━━━ AVAILABLE DATA

(* ===== verification/Samples.v ===== *)
(** * A concrete environment and concrete executions

    A deterministic clock, UUID source, planner and backend over the in-memory repository, and the
    worlds that sequences of kernel calls reach in it. The witnesses of the kernel's theorems
    evaluate these worlds. *)

From S2P Require Import Prelude PyValue Errors Freeze Ident Lifecycle Domain Contracts EventStore.
From S2P Require Import Projection Effects CommitSupport KernelLifecycle Planning RunCommands.
From S2P Require Import TaskCommands Recovery TaskMutations Kernel Machine Stream.
From S2P Require Import Interference Refinement CommandSafety TaskSafety Interleaving.
From S2P Require Import KernelTheorems.

(** ** The environment *)

(** UUIDs that count the operations of the world. *)
Definition sample_uuid (n : nat) : string := string_of_list_ascii (dashed (rev (hex_pad 32 (N.of_nat n)))).

Definition sample_plan (n : nat) (request : PlanRequest) : res PlanResponse :=
  Ok (Build_PlanResponse "two steps"
        [Build_PlanStepProposal "collect" "Collect" "collect the inputs" [] [];
         Build_PlanStepProposal "write" "Write" "write the report" ["collect"] []] []).

Definition sample_snapshot (status : ExecutionStatus) (run_id : string) : res ExecutionSnapshot :=
  Ok (Build_ExecutionSnapshot run_id status [] []).

(** A backend that accepts every run and then reports [status]. *)
Definition sample_env (status : ExecutionStatus) : env :=
  Build_env (fun n => Z.of_nat n) sample_uuid sample_plan
    (fun n request => Ok (Build_ExecutionHandle (ExecutionRequest_run_id request) (Some "job-1") []))
    (fun n run_id ctx => sample_snapshot status run_id)
    (fun n run_id ctx => sample_snapshot R_CANCELLED run_id)
    (fun n task_id => Ok (Build_CompletionGateDecision task_id C_ACCEPTED "accepted" None None None [] 0))
    (fun n task_id => Ok tt) (fun n e => Ok tt) (fun n e => Ok tt).

Definition sample_cfg : KernelConfig := Build_KernelConfig true false false false.

Definition sample_bound : nat := 400.

Lemma sample_uuids status : uuid_source_ok (sample_env status) sample_bound.
Proof.
  split.
  - intros n. exists (rev (hex_pad 32 (N.of_nat n))). cbn [env_uuid sample_env]. unfold sample_uuid.
    rewrite chars_of_list, length_rev. destruct (hex_pad_hex 32 (N.of_nat n)) as [Hh Hl].
    split_and!; [done..|]. rewrite forallb_forall in *. intros c Hc%in_rev. auto.
  - assert (NoDup (map sample_uuid (seq 0 sample_bound))) as Hnd.
    { apply (bool_decide_eq_true_1 _). by vm_compute. }
    intros n m Hn Hm Heq. cbn in Heq.
    apply (NoDup_lookup _ n m (sample_uuid n) Hnd); rewrite list_lookup_fmap, lookup_seq_lt by done; cbn; congruence.
Qed.

(** ** Running calls one after another *)

Section sequential.
Context {R : Type} `{EventRepository R}.
Context (E : env).

Fixpoint exec_all (ps : list (prog unit)) (w : world R) : world R :=
  match ps with
  | [] => w
  | p :: ps' => exec_all ps' (exec E p w).2
  end.

Lemma exec_all_reach ps pre w :
  exists pool, pool_reach E (pre ++ ps, w) (pool, exec_all ps w).
Proof.
  revert pre w. induction ps as [|p ps IH]; intros pre w; cbn [exec_all].
  { eexists. constructor. }
  destruct (pool_reach_exec E (length pre) (pre ++ p :: ps) p w) as (pool & Hlen & Hrest & Hr).
  { by rewrite lookup_app_r, Nat.sub_diag by lia. }
  rewrite length_app in Hlen. cbn in Hlen.
  assert (exists p', pool = (pre ++ [p']) ++ ps) as [p' ->].
  { destruct (lookup_lt_is_Some_2 pool (length pre)) as [p' Hp']; [lia|]. exists p'.
    apply list_eq. intros j. destruct (decide (j = length pre)) as [->|Hj].
    - rewrite Hp', lookup_app_l by (rewrite length_app; cbn; lia).
      by rewrite lookup_app_r, Nat.sub_diag by lia.
    - rewrite Hrest by done. destruct (decide (j < length pre)).
      + by rewrite <- app_assoc, !lookup_app_l by lia.
      + rewrite <- app_assoc, !lookup_app_r by lia.
        destruct (j - length pre) as [|k] eqn:Ek; [lia|done]. }
  destruct (IH (pre ++ [p']) (exec E p w).2) as [pool' Hr'].
  exists pool'. by eapply pool_reach_trans.
Qed.
End sequential.

(** The world after running the calls in order from an empty in-memory repository. *)
Definition sample_world (status : ExecutionStatus) (cs : list kernel_call) : world InMemoryKernelRepository :=
  exec_all (sample_env status) (map (kernel_program sample_cfg true) cs) (Build_world mem_empty 0 []).

Lemma sample_run status cs :
  clock (sample_world status cs) <= sample_bound ->
  kernel_run (sample_env status) sample_cfg true cs (sample_world status cs).
Proof.
  intros Hc. destruct (exec_all_reach (sample_env status) (map (kernel_program sample_cfg true) cs) []
    (Build_world mem_empty 0 [])) as [pool Hr].
  exists sample_bound, mem_empty, 0, pool. split_and!; [apply sample_uuids|done|done|exact Hr].
Qed.

(** ** Sample calls *)

Definition sample_task : string := "task_00000000-0000-0000-0000-000000000001".

Definition create_and_ready : list kernel_call :=
  [TaskCall (CreateTask "k1" "Report" "write the report" "user" "u1" None (Some sample_task) None "test");
   TaskCall (ReadyTask "k2" sample_task None "test")].

Definition start_and_finish : list kernel_call :=
  create_and_ready ++
  [RunCall (StartTask "k3" sample_task None "test")].

Definition sample_runs (w : world InMemoryKernelRepository) : list string :=
  match reduce_task (hist w sample_task) sample_task with
  | Ok task => TaskState_run_ids task
  | Err _ => []
  end.

Lemma is_ok_inv {A} (r : res A) : is_ok r = true -> exists a, r = Ok a.
Proof. destruct r; [eauto|done]. Qed.

(** A result that passes a boolean test. *)
Definition ok_and {A} (r : res A) (p : A -> bool) : bool := match r with Ok a => p a | Err _ => false end.

Lemma ok_and_inv {A} (r : res A) p : ok_and r p = true -> exists a, r = Ok a /\ p a = true.
Proof. destruct r; [eauto|done]. Qed.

━━━━━━

• [EXERCISE DETAILS] Word for word, every record must be given again.

• [YOUR RESPONSE]
(* ===== verification/Samples.v ===== *)
(** * A concrete environment and concrete executions

    A deterministic clock, UUID source, planner and backend over the in-memory repository, and the
    worlds that sequences of kernel calls reach in it. The witnesses of the kernel's theorems
    evaluate these worlds. *)

From S2P Require Import Prelude PyValue Errors Freeze Ident Lifecycle Domain Contracts EventStore.
From S2P Require Import Projection Effects CommitSupport KernelLifecycle Planning RunCommands.
From S2P Require Import TaskCommands Recovery TaskMutations Kernel Machine Stream.
From S2P Require Import Interference Refinement CommandSafety TaskSafety Interleaving.
From S2P Require Import KernelTheorems.

(** ** The environment *)

(** UUIDs that count the operations of the world. *)
Definition sample_uuid (n : nat) : string := string_of_list_ascii (dashed (rev (hex_pad 32 (N.of_nat n)))).

Definition sample_plan (n : nat) (request : PlanRequest) : res PlanResponse :=
  Ok (Build_PlanResponse "two steps"
        [Build_PlanStepProposal "collect" "Collect" "collect the inputs" [] [];
         Build_PlanStepProposal "write" "Write" "write the report" ["collect"] []] []).

Definition sample_snapshot (status : ExecutionStatus) (run_id : string) : res ExecutionSnapshot :=
  Ok (Build_ExecutionSnapshot run_id status [] []).

(** A backend that accepts every run and then reports [status]. *)
Definition sample_env (status : ExecutionStatus) : env :=
  Build_env (fun n => Z.of_nat n) sample_uuid sample_plan
    (fun n request => Ok (Build_ExecutionHandle (ExecutionRequest_run_id request) (Some "job-1") []))
    (fun n run_id ctx => sample_snapshot status run_id)
    (fun n run_id ctx => sample_snapshot R_CANCELLED run_id)
    (fun n task_id => Ok (Build_CompletionGateDecision task_id C_ACCEPTED "accepted" None None None [] 0))
    (fun n task_id => Ok tt) (fun n e => Ok tt) (fun n e => Ok tt).

Definition sample_cfg : KernelConfig := Build_KernelConfig true false false false.

Definition sample_bound : nat := 400.

Lemma sample_uuids status : uuid_source_ok (sample_env status) sample_bound.
Proof.
  split.
  - intros n. exists (rev (hex_pad 32 (N.of_nat n))). cbn [env_uuid sample_env]. unfold sample_uuid.
    rewrite chars_of_list, length_rev. destruct (hex_pad_hex 32 (N.of_nat n)) as [Hh Hl].
    split_and!; [done..|]. rewrite forallb_forall in *. intros c Hc%in_rev. auto.
  - assert (NoDup (map sample_uuid (seq 0 sample_bound))) as Hnd.
    { apply (bool_decide_eq_true_1 _). by vm_compute. }
    intros n m Hn Hm Heq. cbn in Heq.
    apply (NoDup_lookup _ n m (sample_uuid n) Hnd); rewrite list_lookup_fmap, lookup_seq_lt by done; cbn; congruence.
Qed.

(** ** Running calls one after another *)

Section sequential.
Context {R : Type} `{EventRepository R}.
Context (E : env).

Fixpoint exec_all (ps : list (prog unit)) (w : world R) : world R :=
  match ps with
  | [] => w
  | p :: ps' => exec_all ps' (exec E p w).2
  end.

Lemma exec_all_reach ps pre w :
  exists pool, pool_reach E (pre ++ ps, w) (pool, exec_all ps w).
Proof.
  revert pre w. induction ps as [|p ps IH]; intros pre w; cbn [exec_all].
  { eexists. constructor. }
  destruct (pool_reach_exec E (length pre) (pre ++ p :: ps) p w) as (pool & Hlen & Hrest & Hr).
  { by rewrite lookup_app_r, Nat.sub_diag by lia. }
  rewrite length_app in Hlen. cbn in Hlen.
  assert (exists p', pool = (pre ++ [p']) ++ ps) as [p' ->].
  { destruct (lookup_lt_is_Some_2 pool (length pre)) as [p' Hp']; [lia|]. exists p'.
    apply list_eq. intros j. destruct (decide (j = length pre)) as [->|Hj].
    - rewrite Hp', lookup_app_l by (rewrite length_app; cbn; lia).
      by rewrite lookup_app_r, Nat.sub_diag by lia.
    - rewrite Hrest by done. destruct (decide (j < length pre)).
      + by rewrite <- app_assoc, !lookup_app_l by lia.
      + rewrite <- app_assoc, !lookup_app_r by lia.
        destruct (j - length pre) as [|k] eqn:Ek; [lia|done]. }
  destruct (IH (pre ++ [p']) (exec E p w).2) as [pool' Hr'].
  exists pool'. by eapply pool_reach_trans.
Qed.
End sequential.

(** The world after running the calls in order from an empty in-memory repository. *)
Definition sample_world (status : ExecutionStatus) (cs : list kernel_call) : world InMemoryKernelRepository :=
  exec_all (sample_env status) (map (kernel_program sample_cfg true) cs) (Build_world mem_empty 0 []).

Lemma sample_run status cs :
  clock (sample_world status cs) <= sample_bound ->
  kernel_run (sample_env status) sample_cfg true cs (sample_world status cs).
Proof.
  intros Hc. destruct (exec_all_reach (sample_env status) (map (kernel_program sample_cfg true) cs) []
    (Build_world mem_empty 0 [])) as [pool Hr].
  exists sample_bound, mem_empty, 0, pool. split_and!; [apply sample_uuids|done|done|exact Hr].
Qed.

(** ** Sample calls *)

Definition sample_task : string := "task_00000000-0000-0000-0000-000000000001".

Definition create_and_ready : list kernel_call :=
  [TaskCall (CreateTask "k1" "Report" "write the report" "user" "u1" None (Some sample_task) None "test");
   TaskCall (ReadyTask "k2" sample_task None "test")].

Definition start_and_finish : list kernel_call :=
  create_and_ready ++
  [RunCall (StartTask "k3" sample_task None "test")].

Definition sample_runs (w : world InMemoryKernelRepository) : list string :=
  match reduce_task (hist w sample_task) sample_task with
  | Ok task => TaskState_run_ids task
  | Err _ => []
  end.

Lemma is_ok_inv {A} (r : res A) : is_ok r = true -> exists a, r = Ok a.
Proof. destruct r; [eauto|done]. Qed.

(** A result that passes a boolean test. *)
Definition ok_and {A} (r : res A) (p : A -> bool) : bool := match r with Ok a => p a | Err _ => false end.

Lemma ok_and_inv {A} (r : res A) p : ok_and r p = true -> exists a, r = Ok a /\ p a = true.
Proof. destruct r; [eauto|done]. Qed.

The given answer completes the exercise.